As restaurants around the country start to re-open for on-premises dining in some capacity, there are a lot of lessons to be learned from the experience of the past few months. Whether they closed entirely or adapted their business model to some other form such as delivery or curbside pickup, restaurants have had to rely more heavily on wireless technologies. And that’s meant that cybersecurity has had to become a bigger part of the consideration.
Digital Transformation and the New Dining Reality
The COVID-19 pandemic has necessarily prompted the hospitality industry as a whole to adapt to new business models or risk folding entirely. In some respects, it’s been a time of ingenuity with businesses moving to delivery, drive-through expansions, pop-up and satellite models, and more. The bulk of these also required expansion of touchless and contactless (or low-contact) payments, which while convenient, also create a new vulnerable attack sector. And this expansion is going to continue as restaurants re-open while integrating ways to minimize person-to-person contact.
Those restaurateurs who had already integrated digital and omni-channel practices into their businesses have seen much greater sales volume and repeat visits than those who had been forced into adopting a digital strategy at the last minute. Those slow adopters had to act quickly to build out or expand capabilities to meet customer demand. That’s meant installing new hardware or repurposing existing wireless infrastructure that previously supported guest-access or internal operations in order to secure drive-through, curbside and pop-up transactions. But the elastic and nimble mindset that comes with rapid adaptation can often mean cybersecurity takes a backseat.

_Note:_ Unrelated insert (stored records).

Lemma current_map_lookup s room t k : rows_ok (current s) -> no_nul t ->
  current_state_map s room !! state_entry_key t k = current_event s room t k.
Proof.
  intros [Hok Hn Hp] Ht. unfold current_state_map. rewrite insert_rows_lookup, room_rows_are_scan, find_is_scan by done.
  set (rows := Store.state (current s)) in *.
  assert (forall row, row ∈ rows -> state_entry_key (st_event_type row) (st_state_key row) = state_entry_key t k ->
    st_event_type row = t /\ st_state_key row = k) as Hinj.
  { intros row Hrow Heq. rewrite Forall_forall in Hp. apply nul_split in Heq; auto. }
  destruct (List.find _ _) as [row|] eqn:E.
  - apply List.find_some in E as [Hin Hkey]. breflect. rewrite <- list_elem_of_In, elem_of_reverse, list_elem_of_filter in Hin.
    destruct Hin as [Hroom Hrow]. destruct (Hinj row Hrow Hkey) as [Htype Hsk]. apply list_elem_of_lookup in Hrow as [p Hp'].
    symmetry. apply (scan_first _ _ _ _ p); [done|done|]. intros q row' Hq Hrow' (H1 & H2 & H3).
    assert (q = p); [|lia]. eapply (NoDup_lookup _ q p (row_key row) Hn); rewrite list_lookup_fmap.
    + rewrite Hrow'. unfold row_key. simpl. congruence.
    + by rewrite Hp'.
  - rewrite lookup_empty. symmetry. apply scan_none. intros q row Hq (H1 & H2 & H3).
    pose proof (List.find_none _ _ E row) as Hnone. rewrite <- list_elem_of_In, elem_of_reverse, list_elem_of_filter in Hnone.
    assert (row ∈ rows) as Hin by (by eapply list_elem_of_lookup_2). specialize (Hnone (conj H1 Hin)). breflect. congruence.
Qed.

Lemma current_after_put s row prev r t k : rows_ok (current s) ->
  current_event (apply_current_state row prev s) r t k =
  if decide (row_key row = (r, t, k)) then Some (st_event_id row) else current_event s r t k.
Proof.
  intros [Hok _ _]. simpl. rewrite find_put by done. destruct (state_row_is row r t k) eqn:E.
  - apply state_row_is_spec in E as (<- & <- & <-). by rewrite decide_True.
  - rewrite decide_False; [done|]. intros [= <- <- <-].
    assert (state_row_is row (st_room_id row) (st_event_type row) (st_state_key row) = true) by (by apply state_row_is_spec). congruence.
Qed.

(** * Planned changes *)

Section Changes.
Context `{Yyjson}.

(** What [entries] leave of a room's current state. *)
Definition overlay (entries : list Entry) (before : string -> string -> option string) (t k : string) : option string :=
  match first_entry entries (state_group_entry_key t k) with Some id => Some id | None => before t k end.

Lemma overlay_unchanged entry entries before t k : no_nul (ge_event_type entry) -> no_nul t ->
  before (ge_event_type entry) (ge_state_key entry) = Some (ge_event_id entry) ->
  overlay (entry :: entries) before t k = overlay entries before t k \/ entry_key entry ∈ entry_key <$> entries.
Proof.
  intros He Ht Hb. destruct (decide (entry_key entry ∈ entry_key <$> entries)); [by right|left]. unfold overlay.
  rewrite first_entry_cons. destruct (decide _) as [Heq|]; [|done]. unfold entry_key in Heq. apply entry_key_inj in Heq as [-> ->]; [|done|done].
  fold (entry_key entry). rewrite (proj2 (first_entry_None entries (entry_key entry))) by done. by rewrite Hb.
Qed.

Lemma plan_changes_applied s room event_id entries : forall cur changes s0,
  plan_changes s room event_id cur entries = inr changes ->
  rows_ok (current s0) -> plain_entries entries -> NoDup (entry_key <$> entries) ->
  (forall t k, no_nul t -> cur !! state_entry_key t k = current_event s0 room t k) ->
  let s1 := apply_changes changes s0 in
  rows_ok (current s1)
  /\ (forall t k, no_nul t -> current_event s1 room t k = overlay entries (current_event s0 room) t k)
  /\ (forall other t k, other <> room -> current_event s1 other t k = current_event s0 other t k).
Proof.
  induction entries as [|entry entries IH]; intros cur changes s0 Hplan Hok Hp Hn Hcur; simpl in Hplan.
  { simplify_eq. done. }
  apply Forall_cons in Hp as [He Hp]. csimpl in Hn. apply NoDup_cons in Hn as [Hfresh Hn].
  destruct (unchanged cur entry) eqn:Eu.
  - apply bool_decide_eq_true in Eu. rewrite Hcur in Eu by done.
    destruct (IH cur changes s0 Hplan Hok Hp Hn Hcur) as (H1 & H2 & H3). split; [done|]. split; [|done].
    intros t k Ht. rewrite H2 by done. by destruct (overlay_unchanged entry entries (current_event s0 room) t k He Ht Eu) as [->|].
  - destruct (_ && _); [done|]. destruct (plan_changes s room event_id _ entries) as [|rest] eqn:Er; [done|]. simplify_eq/=.
    set (row := state_row room entry). set (s0' := apply_current_state row _ s0).
    destruct (IH _ rest s0' Er) as (H1 & H2 & H3); [by apply put_rows_ok|done|done| |].
    { intros t k Ht. unfold s0'. rewrite current_after_put by done.
      destruct (decide (state_entry_key t k = state_entry_key (ge_event_type entry) (ge_state_key entry))) as [Heq|Hne].
      - apply nul_split in Heq as [-> ->]; [|done|done]. by rewrite lookup_insert_eq, decide_True.
      - rewrite lookup_insert_ne by done. rewrite decide_False; [by apply Hcur|]. unfold row, state_row, row_key. simpl. congruence. }
    split; [done|]. split.
    + intros t k Ht. rewrite H2 by done. unfold overlay. rewrite first_entry_cons. unfold s0'. rewrite current_after_put by done.
      destruct (decide (state_group_entry_key t k = entry_key entry)) as [Heq|Hne].
      * rewrite (proj2 (first_entry_None entries _)) by (by rewrite Heq).
        unfold entry_key in Heq. apply entry_key_inj in Heq as [-> ->]; [|done|done]. by rewrite decide_True.
      * destruct (first_entry entries _); [done|]. rewrite decide_False; [done|]. unfold row, state_row, row_key. simpl.
        intros [= H5 H6]. apply Hne. unfold entry_key. congruence.
    + intros other t k Hne. rewrite H3 by done. unfold s0'. rewrite current_after_put by done. rewrite decide_False; [done|].
      unfold row, state_row, row_key. simpl. congruence.
Qed.
End Changes.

The reality is that many operational responses to COVID-19 did not fully take cybersecurity into account. Existing risks were exacerbated, and new ones became more prevalent due to the need for rapid and often rushed deployment of digital technologies to meet customer demand. This was all occurring as security expenditures were being cut and controls relaxed meaning IT were often rushed through without following routine change protocols. This is a key lesson that restaurants now preparing their reopening strategy can learn from.
New Models Come with New Security Risks
Reopening for indoor and outdoor dining in compliance with state and local guidelines has required restaurants to go through another phase of transformation. In addition to all of the physical changes that must be made, such as spacing out furniture and creating barriers, many restaurants will also be making greater use of contactless payments, kiosks and other technologies.
With the expense of the physical changes, some restaurants may be tempted to let cybersecurity concerns fall to the back burner. But this cannot happen, especially with the expanded cloud presence many restaurants have adopted in their move to support new operations during COVID-19. Not only must cloud capacity be carefully monitored, but it’s also essential to ensure their cloud presence remains adequately secure. This includes looking for and resolving common misconfiguration errors that are increasingly being exploited by cybercriminals.
While digital and contactless transactions are more inherently secure than traditional card-based transactions, it is still possible for cybercriminals to see and capture them. Likewise, the infrastructure used to support these technologies has traditionally been prone to misconfiguration leaving restaurants open to lateral attacks and compromisation of cardholder and sensitive data alike. So as business owners continue to adopt and embrace these new payment models they need to do so with the protections to ensure the privacy of customer payment card data and remain in compliance with industry standards like the Payment Card Industry Data Security Standard (PCI DSS). At the same time, restaurants must restrict unauthorized access to other parts of their business from patrons or other outsiders.
All of this means that cyber hygiene must not only remain at the forefront but will also need to be strengthened.
Deploy and Secure Expanded Restaurant Services
Within the new normal of keeping businesses afloat, much has changed and will continue to change about the way retail transactions occur. The ability to provide safe and consistent customer experiences is paramount. Today, that need extends beyond the quality of the products and services offered to include the digital security of customers. By embracing new digital innovations for extended customer service, restaurants can maintain the viability of their businesses in these difficult times, but only by securely scaling their networks to help meet customer demand while keeping them safe from unnecessary public exposure.